Tom considera sobre todo el caso (nada infrecuente) de los que se angustian porque consideran improbable la salvación de algún conocido … mientras que consideran bastante probable la salvación propia. No es el único caso, y no es un caso que pueda solventarse con dos palabras. Pero me gusta este párrafo:
Esperamos que nuestros seres queridos se salvarán, con la misma
esperanza con que confiamos en nuestra salvación.
Más aún: si no esperamos para los otros con la misma esperanza
con que esperamos para nosotros, entonces la esperanza nuestra
no es la Esperanza cristiana, sino alguna especie de
creencia natural. Como banqueros que toman apuestas sobre
la salvación propia -y la de los otros.
Por mi parte, nunca ocupó un lugar importante en mi vida religiosa
el tema del infierno —ni para mí ni para los otros—.
Ni como objeción (contra el Dios del cristianismo), ni como temor
(sea saludable o enfermizo) ni nada.
No sé si esa falta de temor será presunción (referido a mí) o falta de caridad (referido a los otros).

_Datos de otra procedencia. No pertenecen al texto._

(* ===== verification/ResourceTheorems.v ===== *)
(** * Resource manager: theorems

    The manager with its clients as a transition system: the live consumers, the
    references a thread still has to give back after it left the critical section
    of [import_consumers] or [periodic_activity], and one operation per critical
    section, in any order. In every reachable state the accounting is exact, no
    operation panics, a referenced entry is never forgotten and an unlimited
    endpoint is never warned or dropped. *)

From stdpp Require Import strings.
From S2P Require Import Prelude Chrono Stateful Resource ResourceInv.

(** ** The decaying sample *)

Lemma decay_zero W s now : sample_value s = 0 -> sample_value (decay W s now) = 0.
Proof. intros H. unfold decay. case_match; [done|]. simpl. by rewrite H. Qed.

(** One turn takes the [W]-th part, rounded up. *)
Lemma decay_once_spec W v :
  0 < W < 4294967296 -> 0 <= v < 4611686018427387904 ->
  decay_once W v = v - (v + W - 1) / W /\ 0 <= decay_once W v <= v /\
  W * decay_once W v <= (W - 1) * v /\ (0 < v -> decay_once W v < v).
Proof.
  intros HW Hv. unfold decay_once.
  rewrite (wrap_i64_id (v + W)), (wrap_i64_id (v + W - 1)) by lia.
  rewrite Z.quot_div_nonneg by lia.
  assert (0 <= (v + W - 1) / W <= v) as Hq.
  { split; [apply Z.div_pos; lia|]. destruct (decide (v = 0)) as [->|Hv0].
    - rewrite Z.div_small; lia.
    - apply Z.div_le_upper_bound; [lia|]. nia. }
  rewrite wrap_i64_id by lia. split_and!; [done|lia|lia| |].
  - pose proof (Z.div_mod (v + W - 1) W ltac:(lia)). pose proof (Z.mod_pos_bound (v + W - 1) W ltac:(lia)). nia.
  - intros Hpos. assert (1 <= (v + W - 1) / W); [|lia]. apply Z.div_le_lower_bound; lia.
Qed.
(* ===== verification/TxQInv.v ===== *)
(** * Transaction queue: the two views describe one queue

    [views_ok]: the fee-ordered vector lists exactly the queued transactions, each
    once and with the fee level and hash of its entry in the account map;
    [fee_sorted]: it lists them in fee order. Every mutation of the views is shown
    to be one of two abstract ones, [erase_key] and an insertion, which keep both. *)

From S2P Require Import Prelude BTree TxQTypes TxQViews.

Section Inv.
Context `{!TxQTypes}.
Implicit Types (v : QueueViews) (k : FeeQueueKey) (core : MaybeTxCore) (order : Z).

(** The queue as a map. *)
Definition queue_lookup v k : option MaybeTxCore :=
  a ← accounts v !! fk_account k; qa_transactions a !! fk_seq_proxy k.

Definition key_entry k core : FeeQueueEntry := entry_of (fk_account k) (fk_seq_proxy k) core.

(** The payload names the account and the sequence it is filed under. *)
Definition core_names k core : Prop :=
  mt_account (core_payload core) = fk_account k /\ mt_seq_proxy (core_payload core) = fk_seq_proxy k.

Record views_ok v : Prop := {
  vo_nodup : NoDup (fe_key <$> fee_order v);
  vo_entries : forall e, e ∈ fee_order v <->
    exists core, queue_lookup v (fe_key e) = Some core /\ e = key_entry (fe_key e) core;
  vo_accounts : forall n a, accounts v !! n = Some a -> qa_account a = n;
  vo_payload : forall k core, queue_lookup v k = Some core -> core_names k core
}.

Definition fee_sorted order v : Prop :=
  StronglySorted (fun x y => entry_before order y x = false) (fee_order v).

Lemma views_empty_ok : views_ok views_empty.
Proof.
  assert (forall k, queue_lookup views_empty k = None) as Hnone by done.
  constructor; [constructor| |done|intros k core; by rewrite Hnone].
  intros e. split; [by intros ?%elem_of_nil|]. intros (core & E & _). by rewrite Hnone in E.
Qed.

Lemma views_empty_sorted order : fee_sorted order views_empty.
Proof. constructor. Qed.

(** The views only matter through the fee order, the queue and the names. *)
Lemma views_ok_same v v' :
  views_ok v -> fee_order v' = fee_order v ->
  (forall k, queue_lookup v' k = queue_lookup v k) ->
  (forall n a, accounts v' !! n = Some a -> qa_account a = n) -> views_ok v'.
Proof.
  intros [H1 H2 _ H4] Ef Eq Hn. constructor; rewrite ?Ef; [done| |done|].
  - intros e. rewrite H2. by setoid_rewrite Eq.
  - intros k core. rewrite Eq. apply H4.
Qed.
Lemma settled_upto_app tr a v cur : settled_upto tr v cur -> settled_upto (tr ++ [a]) v cur.
Proof.
  assert (forall l, Forall (settled tr v) l -> Forall (settled (tr ++ [a]) v) l) as G.
  { intros l Hl. eapply Forall_impl; [exact Hl|]. intros x [Ht|?]; [left; by apply tried_app | by right]. }
  destruct cur as [k|]; simpl; [|apply G]. intros (pre & e & post & E1 & E2 & Hp).
  exists pre, e, post. split_and!; [done..|by apply G].
Qed.

Lemma settled_sim tr v w e : views_sim v w -> settled tr v e -> settled tr w e.
Proof.
  intros Hs [?|[Hq Hn]]; [by left|]. right. split; [done|]. intros Hf. apply Hn.
  by apply (views_sim_front w v); [symmetry|].
Qed.

Lemma settled_upto_sim tr v w cur : views_sim v w -> settled_upto tr v cur -> settled_upto tr w cur.
Proof.
  intros Hs. destruct cur as [k|]; simpl; rewrite (proj1 Hs).
  - intros (pre & e & post & E1 & E2 & Hp). exists pre, e, post. split_and!; [done..|].
    eapply Forall_impl; [exact Hp|]. intros x. by apply settled_sim.
  - intros Hl. eapply Forall_impl; [exact Hl|]. intros x. by apply settled_sim.
Qed.

Lemma next_of_split v pre e post :
  views_ok v -> fee_order v = pre ++ e :: post ->
  next_fee_candidate_key v (fe_key e) = fe_key <$> head post.
Proof.
  intros Hv E. destruct (entry_queued v e Hv) as (c & Hc & _);
    [rewrite E; apply elem_of_app; right; by left|].
  rewrite (next_key_spec v _ c Hv Hc), (find_position_unique v (fe_key e) (length pre) Hv).
  - rewrite E, lookup_app_r by lia. replace (S (length pre) - length pre)%nat with 1%nat by lia.
    by destruct post.
  - by rewrite E, list_lookup_middle.
Qed.

(** Going on past a settled candidate. *)
Lemma settled_forward tr v k :
  views_ok v -> settled_upto tr v (Some k) ->
  tried tr k \/ (is_seq (fk_seq_proxy k) = true /\ ~ account_front v k) ->
  settled_upto tr v (next_fee_candidate_key v k).
Proof.
  intros Hv (pre & e & post & E & <- & Hp) Hk. rewrite (next_of_split v pre e post Hv E).
  assert (Forall (settled tr v) (pre ++ [e])) as Hpre by (apply Forall_app; split; [done|by constructor]).
  destruct post as [|e' post]; simpl; [by rewrite E|].
  exists (pre ++ [e]), e', post. by rewrite E, <- app_assoc.
Qed.

Lemma filter_key_other (l : list FeeQueueEntry) k :
  k ∉ fe_key <$> l -> filter (fun e => fe_key e <> k) l = l.
Proof.
  induction l as [|x l IH]; [done|]. rewrite fmap_cons, not_elem_of_cons. intros [Hx Hl].
  by rewrite filter_cons_True, IH.
Qed.

Lemma erase_split v pre e post :
  views_ok v -> fee_order v = pre ++ e :: post ->
  fee_order (erase_key v (fe_key e)) = pre ++ post /\ fe_key e ∉ fe_key <$> pre
  /\ fe_key e ∉ fe_key <$> post.
Proof.
  intros Hv E. pose proof (vo_nodup _ Hv) as N. rewrite E, fmap_app, fmap_cons in N.
  apply NoDup_app in N as (N1 & N2 & N3). apply NoDup_cons in N3 as [N3 N4].
  assert (fe_key e ∉ fe_key <$> pre) as Hpre.
  { intros Hin. apply (N2 _ Hin). by left. }
  split_and!; [|done|done]. cbn [erase_key fee_order].
  rewrite E, filter_app, filter_cons_False by (intros Hx; by apply Hx).
  by rewrite !filter_key_other.
Qed.

(** Only the successor of the erased transaction can become its account's first. *)
Lemma freed_is_next v k x :
  views_ok v -> is_Some (queue_lookup v x) -> x <> k ->
  account_front (erase_key v k) x -> ~ account_front v x -> account_next v k = Some x.
Proof.
  intros Hv Hx Hne Hfr Hnf.
  assert (fk_account x = fk_account k /\ ord_ltb (fk_seq_proxy k) (fk_seq_proxy x) = true) as [En Hlt].
  { destruct (decide (fk_account x = fk_account k)) as [En|En].
    - split; [done|]. destruct (ord_ltb _ _) eqn:Elt; [done|]. exfalso. apply Hnf. intros y Ey Hy.
      destruct (decide (y = k)) as [->|Hyk]; [unfold ord_leb; by rewrite Elt|].
      apply Hfr; [done|]. by rewrite queue_lookup_erase, decide_False.
    - exfalso. apply Hnf. intros y Ey Hy. apply Hfr; [done|].
      rewrite queue_lookup_erase, decide_False by (intros ->; congruence). done. }
  destruct (account_next v k) as [y|] eqn:E; [|by rewrite (account_next_None v k x E En Hx) in Hlt].
  destruct (account_next_spec v k y E) as (Ey & Hky & Hy & Hmin).
  specialize (Hmin x En Hx Hlt).
  assert (ord_leb (fk_seq_proxy x) (fk_seq_proxy y) = true) as Hle.
  { apply Hfr; [congruence|]. rewrite queue_lookup_erase, decide_False; [done|].
    intros ->. by rewrite ord_irrefl in Hky. }
  f_equal. destruct x as [n s], y as [n' s']. simpl in *. f_equal; [congruence|].
  apply ord_leb_cases in Hmin as [?|H1]; [done|].
  unfold ord_leb in Hle. by rewrite H1 in Hle.
Qed.

Lemma settled_erase tr v k e :
  views_ok v -> e ∈ fee_order v -> fe_key e <> k -> settled tr v e ->
  account_next v k <> Some (fe_key e) -> settled tr (erase_key v k) e.
Proof.
  intros Hv He Hne [Ht|[Hq Hn]] Hnx; [by left|]. right. split; [done|]. intros Hf. apply Hnx.
  destruct (entry_queued v e Hv He) as (c & Hc & _). by apply freed_is_next; eauto.
Qed.

(** Sorted entries with distinct hashes are strictly ordered. *)
Lemma sorted_before order v pre x mid y post :
  fee_sorted order v -> distinct_ids v -> fee_order v = pre ++ x :: mid ++ y :: post ->
  entry_before order x y = true /\ entry_before order y x = false.
Proof.
  unfold fee_sorted, distinct_ids. intros S D E. rewrite E in S, D.
  assert (entry_before order y x = false) as Hyx.
  { apply StronglySorted_app in S as (_ & _ & S). inversion S as [|? ? _ Hx]; subst.
    rewrite Forall_forall in Hx. apply Hx, elem_of_app. right. by left. }
  split; [|done]. destruct (entry_before order x y) eqn:Exy; [done|]. exfalso.
  rewrite entry_before_rank in Exy, Hyx.
  assert (entry_rank order x = entry_rank order y) as Er by by apply ord_total.
  unfold entry_rank in Er. injection Er as _ Er.
  assert (qc_tx_id (fe_candidate x) = qc_tx_id (fe_candidate y)) as Eid.
  { apply (f_equal (fun z => Z.lxor z order)) in Er.
    by rewrite !Z.lxor_assoc, Z.lxor_nilpotent, !Z.lxor_0_r in Er. }
  rewrite fmap_app, fmap_cons, fmap_app, fmap_cons in D. apply NoDup_app in D as (_ & _ & D).
  apply NoDup_cons in D as [D _]. apply D, elem_of_app. right. rewrite Eid. by left.
Qed.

Si me pongo en abogado de mí mismo, diría: no veo que tenga que preocuparme demasiado por lo que pase después, cielo o infierno, para mí o para los otros; porque ahora no pretendo entenderlo, y después lo entenderé, y veré que todo está bien. (Pero no hay que creer demasiado en los abogados defensores).
En todo caso, no tengo ninguna objeción contra lo que dijo el Papa, ni con lo que dijo Dostoyevsky (o Wilde, o Bernanos, o quien sea), que «el infierno es no poder amar más».
Y, buscando la cita, encuentro y recuerdo ahora que la frase juega su papel en este notable cuento de Salinger; que acaso no sea mala ilustración, después de todo.